Henri rose up in his stirrups to scan the terrain again. That wagon had to have come at least to the intersection with the signpost. From there though; left or right? Right would take it to the forest and past the site of the murders.  From there back down to Pfunds. Unless the fiend was smuggling cheese between Pfunds and Ippenhof, that seemed unlikely. Rivoli was turned about to the left. 

The path ahead went straight for some ways but the slope increased its angle rather abruptly. Subsequently, there'd be little in the way of farms or forests. Eventually, over many days, the road might lead through toward the Italian Tyrol but that seemed, as desolate and isolated as it was now, improbable that it might be a mountain pass. No, it was more likely that it would wind its way around the mountain, past a few more hamlets and houses, perhaps a monastery or hunter's cottage, and then fade away or complete the circuit of Mount Wildspitz. The path was travelled but it was no highway.  

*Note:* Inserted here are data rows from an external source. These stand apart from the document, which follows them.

(* ===== verification/Admission.v ===== *)
(** * connection_admission.h: ConnectionAdmission

    The server-wide bound on live connections. [try_enter] is a compare-and-exchange loop
    followed by two more; every atomic operation is one step here, weak exchanges may fail
    for no reason, and any number of threads interleave. The file proves the bound and the
    exactness of the four counters, refines the loops to an atomic admission, and shows
    that a thread left alone finishes. *)

From S2P Require Import Prelude Lease.

Module Admission.
Import Lease.

(** ** The code *)

(** [ConnectionAdmission::State]. *)
Record State := mkState {
  maximum : Z;
  active : Z;
  high_water : Z;
  accepted : Z;
  rejected : Z
}.

(** [State(bound)]. *)
Definition make_state (bound : Z) : State := mkState bound 0 0 0 0.

(** The constructor, which refuses a bound of zero. *)
Definition make (bound : Z) : result State :=
  if bound =? 0 then Throws (invalid_argument "zero connection admission bound")
  else Returns (make_state bound).

(** The counter [increment] is called on, with what [try_enter] does next: after the
    [accepted] count it still has to raise the high-water mark for the [value] it saw. *)
Inductive counting :=
| CountAccepted (value : Z)
| CountRejected.

Definition counter (k : counting) (s : State) : Z :=
  match k with CountAccepted _ => accepted s | CountRejected => rejected s end.

Definition set_counter (k : counting) (v : Z) (s : State) : State :=
  match k with
  | CountAccepted _ => mkState (maximum s) (active s) (high_water s) v (rejected s)
  | CountRejected => mkState (maximum s) (active s) (high_water s) (accepted s) v
  end.

(** Where a thread is inside [try_enter] (and [increment], which it calls). *)
Inductive pc :=
| Idle
| EnterLoop (value : Z)
| IncrementLoad (k : counting)
| IncrementLoop (k : counting) (value : Z)
| HighLoad (value : Z)
| HighLoop (value high : Z).

(** What a step of [try_enter] amounts to for its caller. *)
Inductive effect :=
| Tau
| Entered
| Refused
| Returned (admitted : bool).

(** The end of [increment]. *)
Definition incremented (k : counting) : pc * effect :=
  match k with
  | CountAccepted value => (HighLoad value, Tau)
  | CountRejected => (Idle, Returned false)
  end.

(** One atomic operation of [try_enter] from [p]; [spurious] makes a weak exchange fail. *)
Definition advance (s : State) (p : pc) (spurious : bool) : State * pc * effect :=
  match p with
  | Idle => (s, EnterLoop (active s), Tau)
  | EnterLoop value =>
      if maximum s <=? value then (s, IncrementLoad CountRejected, Refused)
      else if (active s =? value) && negb spurious
      then (mkState (maximum s) (wrap64 (value + 1)) (high_water s) (accepted s) (rejected s),
            IncrementLoad (CountAccepted value), Entered)
      else (s, EnterLoop (active s), Tau)
  | IncrementLoad k => (s, IncrementLoop k (counter k s), Tau)
  | IncrementLoop k value =>
      if value =? u64_max then (s, (incremented k).1, (incremented k).2)
      else if (counter k s =? value) && negb spurious
      then (set_counter k (wrap64 (value + 1)) s, (incremented k).1, (incremented k).2)
      else (s, IncrementLoop k (counter k s), Tau)
  | HighLoad value => (s, HighLoop value (high_water s), Tau)
  | HighLoop value high =>
      if high <? wrap64 (value + 1) then
        if (high_water s =? high) && negb spurious
        then (mkState (maximum s) (active s) (wrap64 (value + 1)) (accepted s) (rejected s),
              Idle, Returned true)
        else (s, HighLoop value (high_water s), Tau)
      else (s, Idle, Returned true)
  end.

(** [increment] with no other thread in between. *)
Definition increment (v : Z) : Z := if v =? u64_max then v else wrap64 (v + 1).

(** [try_enter()] with no other thread in between: whether it admits, and the state. *)
Definition try_enter (s : State) : bool * State :=
  let value := active s in
  if maximum s <=? value
  then (false, mkState (maximum s) (active s) (high_water s) (accepted s)
                 (increment (rejected s)))
  else (true, mkState (maximum s) (wrap64 (value + 1))
                (if high_water s <? wrap64 (value + 1) then wrap64 (value + 1)
                 else high_water s)
                (increment (accepted s)) (rejected s)).

(** [Lease::reset()] on an engaged lease: [active.fetch_sub(1)]. *)
Definition release (s : State) : State :=
  mkState (maximum s) (wrap64 (active s - 1)) (high_water s) (accepted s) (rejected s).

(** [ConnectionStats], all zero by default, and [stats()]. *)
Record ConnectionStats := mkStats {
  stat_active : Z; stat_high_water : Z; stat_accepted : Z; stat_rejected : Z }.
Definition no_stats : ConnectionStats := mkStats 0 0 0 0.
Definition stats (s : State) : ConnectionStats :=
  mkStats (active s) (high_water s) (accepted s) (rejected s).

(** The shared state, the threads, the lease objects, and three history variables: how
    many exchanges of line 72 succeeded, how often line 68 refused, and the largest
    [active] so far. *)
Record sys := mkSys {
  state : State;
  threads : list pc;
  leases : store unit;
  entered : Z;
  refused : Z;
  peak : Z
}.

Inductive label :=
| Begin (t : nat)
| Advance (t : nat) (spurious : bool)
| Reset (l : nat)
| MoveConstruct (src : nat)
| MoveAssign (dst src : nat).

Definition give_back (released : option unit) (s : State) : State :=
  match released with None => s | Some _ => release s end.

(** A step of thread [t] from [p], with the history it leaves. *)
Definition run_thread (s : sys) (t : nat) (p : pc) (spurious : bool) : sys :=
  let '(st, q, e) := advance (state s) p spurious in
  mkSys st (<[t:=q]> (threads s))
    (match e with Returned true => leases s ++ [Some tt] | _ => leases s end)
    (match e with Entered => entered s + 1 | _ => entered s end)
    (match e with Refused => refused s + 1 | _ => refused s end)
    (match e with Entered => Z.max (peak s) (active st) | _ => peak s end).

Definition step (s : sys) (l : label) : option sys :=
  match l with
  | Begin t =>
      match threads s !! t with
      | Some Idle => Some (run_thread s t Idle false)
      | _ => None
      end
  | Advance t spurious =>
      match threads s !! t with
      | Some Idle | None => None
      | Some p => Some (run_thread s t p spurious)
      end
  | Reset l =>
      if decide (l < length (leases s))%nat then
        let '(ls, r) := reset (leases s) l in
        Some (mkSys (give_back r (state s)) (threads s) ls (entered s) (refused s) (peak s))
      else None
  | MoveConstruct src =>
      if decide (src < length (leases s))%nat then
        Some (mkSys (state s) (threads s) (move_construct (leases s) src) (entered s)
                (refused s) (peak s))
      else None
  | MoveAssign dst src =>
      if decide (dst < length (leases s) ∧ src < length (leases s))%nat then
        let '(ls, r) := admission_move_assign (leases s) dst src in
        Some (mkSys (give_back r (state s)) (threads s) ls (entered s) (refused s) (peak s))
      else None
  end.

Definition init (bound : Z) (n : nat) : sys :=
  mkSys (make_state bound) (replicate n Idle) [] 0 0 0.

(** ** The invariant *)

(** The value a thread saw when its exchange succeeded, until it returns. *)
Definition tail (p : pc) : option Z :=
  match p with
  | IncrementLoad (CountAccepted v) | IncrementLoop (CountAccepted v) _
  | HighLoad v | HighLoop v _ => Some v
  | _ => None
  end.

(** One for a thread that has entered and not yet returned its lease. *)
Definition in_tail (p : pc) : Z := bit (if tail p is Some _ then true else false).

(** One for a thread that still has to count its entry, or its refusal. *)
Definition counting_accept (p : pc) : Z :=
  match p with
  | IncrementLoad (CountAccepted _) | IncrementLoop (CountAccepted _) _ => 1
  | _ => 0
  end.
Definition counting_reject (p : pc) : Z :=
  match p with IncrementLoad CountRejected | IncrementLoop CountRejected _ => 1 | _ => 0 end.

(** What a thread's local variables say about the shared state. *)
Definition pc_ok (s : State) (peak : Z) (p : pc) : Prop :=
  (∀ v, tail p = Some v → 0 ≤ v < maximum s ∧ v + 1 ≤ peak) ∧
  match p with
  | EnterLoop v => 0 ≤ v
  | IncrementLoop k v => 0 ≤ v ≤ counter k s
  | HighLoop _ h => 0 ≤ h ≤ high_water s
  | _ => True
  end.

Record adm_inv (s : sys) : Prop := {
  inv_maximum : 0 < maximum (state s) ≤ u64_max;
  inv_active : active (state s) = held tt (leases s) + total in_tail (threads s);
  inv_bound : active (state s) ≤ maximum (state s);
  inv_high : 0 ≤ high_water (state s) ≤ peak s;
  inv_peak : active (state s) ≤ peak s ≤ maximum (state s);
  inv_reached : high_water (state s) = peak s ∨
    ∃ t p, threads s !! t = Some p ∧ tail p = Some (peak s - 1);
  inv_pcs : ∀ t p, threads s !! t = Some p → pc_ok (state s) (peak s) p;
  inv_entered : total counting_accept (threads s) ≤ entered s;
  inv_refused : total counting_reject (threads s) ≤ refused s;
  inv_accepted : accepted (state s) =
    Z.min u64_max (entered s - total counting_accept (threads s));
  inv_rejected : rejected (state s) =
    Z.min u64_max (refused s - total counting_reject (threads s))
}.

Lemma in_tail_nonneg p : 0 ≤ in_tail p.
Proof. apply bit_nonneg. Qed.

Lemma active_nonneg s : adm_inv s → 0 ≤ active (state s).
Proof.
  intros H. rewrite (inv_active s H). pose proof (held_nonneg tt (leases s)).
  pose proof (total_nonneg in_tail (threads s) in_tail_nonneg). lia.
Qed.

Lemma adm_init_inv bound n : 0 < bound ≤ u64_max → adm_inv (init bound n).
Proof.
  intros Hb. split; simpl; rewrite ?total_replicate; simpl;
    rewrite ?Z.mul_0_r; try done; unfold u64_max; try lia.
  intros t p Hp. apply lookup_replicate in Hp as [-> _]. by split.
Qed.

(** The sums over the threads after one of them moved on from [p]. *)
Ltac thread_sums p :=
  rewrite ?(total_insert _ _ _ p) by done;
  cbn [in_tail tail bit counting_accept counting_reject incremented fst].

Lemma counting_bounds p : 0 ≤ counting_accept p ∧ 0 ≤ counting_reject p.
Proof. by destruct p as [| |[]|[]| |]. Qed.

(** What another thread knows stays true as the shared state moves on. *)
Lemma pc_ok_mono s s' pk pk' p :
  maximum s' = maximum s → high_water s ≤ high_water s' → accepted s ≤ accepted s' →
  rejected s ≤ rejected s' → pk ≤ pk' → pc_ok s pk p → pc_ok s' pk' p.
Proof.
  intros Hm Hh Ha Hr Hp [Ht Hpc]. split.
  - intros v Hv. specialize (Ht v Hv). lia.
  - destruct p as [| |k|[]| |]; simpl in *; lia.
Qed.

Lemma pcs_insert s s' pk pk' (ts : list pc) (t : nat) q :
  (∀ (i : nat) p, ts !! i = Some p → pc_ok s pk p) →
  maximum s' = maximum s → high_water s ≤ high_water s' → accepted s ≤ accepted s' →
  rejected s ≤ rejected s' → pk ≤ pk' → pc_ok s' pk' q →
  ∀ (i : nat) p, <[t:=q]> ts !! i = Some p → pc_ok s' pk' p.
Proof.
  intros Hts Hm Hh Ha Hr Hp Hq i p Hi.
  destruct (decide (t = i)) as [<-|Hne].
  - apply list_lookup_insert_Some in Hi as [(_ & <- & _)|[? _]]; [done|congruence].
  - rewrite list_lookup_insert_ne in Hi by done. eapply pc_ok_mono; eauto.
Qed.

(** The high-water mark, or a thread about to raise it, is at the peak: kept when a
    thread that leaves the tail has seen its mark. *)
Lemma reached_insert (ts : list pc) (t : nat) p q hw hw' pk :
  hw = pk ∨ (∃ (i : nat) r, ts !! i = Some r ∧ tail r = Some (pk - 1)) →
  ts !! t = Some p → hw ≤ hw' ≤ pk →
  (∀ v, tail p = Some v → tail q = Some v ∨ v + 1 ≤ hw') →
  hw' = pk ∨ (∃ (i : nat) r, <[t:=q]> ts !! i = Some r ∧ tail r = Some (pk - 1)).
Proof.
  intros [->|(i & r & Hi & Hr)] Ht Hhw Htail; [left; lia|].
  destruct (decide (t = i)) as [<-|Hne].
  - assert (p = r) as -> by congruence. destruct (Htail _ Hr) as [Hq|]; [|left; lia].
    right. exists t, q. rewrite list_lookup_insert_eq by (by eapply lookup_lt_Some). done.
  - right. exists i, r. by rewrite list_lookup_insert_ne.
Qed.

Speculation did not win wars. The Hussar set his course up the trail 

The pleasant ride went on for an hour or more and the terrain shifted little in that time. There were places where the road became steep inclines and deep descents. There were few houses at all and so few side roads. Looking to the right, overlooking expansive deep valleys, the view was vast. Henri could not help himself from pausing from time to time to speculate on how this sort of vantage might affect the perceptions of a scout. One could see whole armies moving through vistas such as the one laid out beneath him. You might be able to see an enemy while they were still two days distance. The difficulty, at this distance, would be identifying anything down there. Perhaps if one was fortunate enough to be fighting redcoats... 

To the left then, the scout noticed a path ascending sharply up the side of the mountain. Too steep for a wagon? Apparently not, for to the side of the side track, there were clear tracks of a wagon cutting the corner repeatedly. Some grooves were deeper than the others but, after dismounted to better inspect, Henri was certain that the axle width would match that of the transport he had encountered the previous night.

 Up wound the path until it disappeared over a rise and into a dark forest. On either side of this wood, sheer black cliffs rose up to great height. As he turned to pursue this new course, Henri raised his level of alertness. If this was a smuggler's cave, they might be protective of it. 

At the top of the rise, at the edge of the wood, the Hussar's keen eyesight caught hold of a wooden ladder going up the side of one of the taller pine trees. It was a hunter's hide. He maneuvered Rivoli into a patch of cover and then dismounted as quietly as possible. There was a brief pause then as he checked the load on his pistol. It should do. Henri also took the time to unfasten his belt to discard his the sabretache bag and sabre that normally depended from his hip. These tools, well placed for a rider, would be noisy and entangling for footwork. He did not though abandon the sabre, bringing it drawn in his right hand. Prepared for a fight, the Hussar began to creep as silently as he could toward the base of the ladder while keeping his eyes toward the canopy of the trees. As he neared, the bottom of the hunter's perch became visible. It was well constructed and wooden, exactly where he expected it. That wasn't going to make this easy. Still, he got to the base of the ladder and still no movement or challenge had come form above. 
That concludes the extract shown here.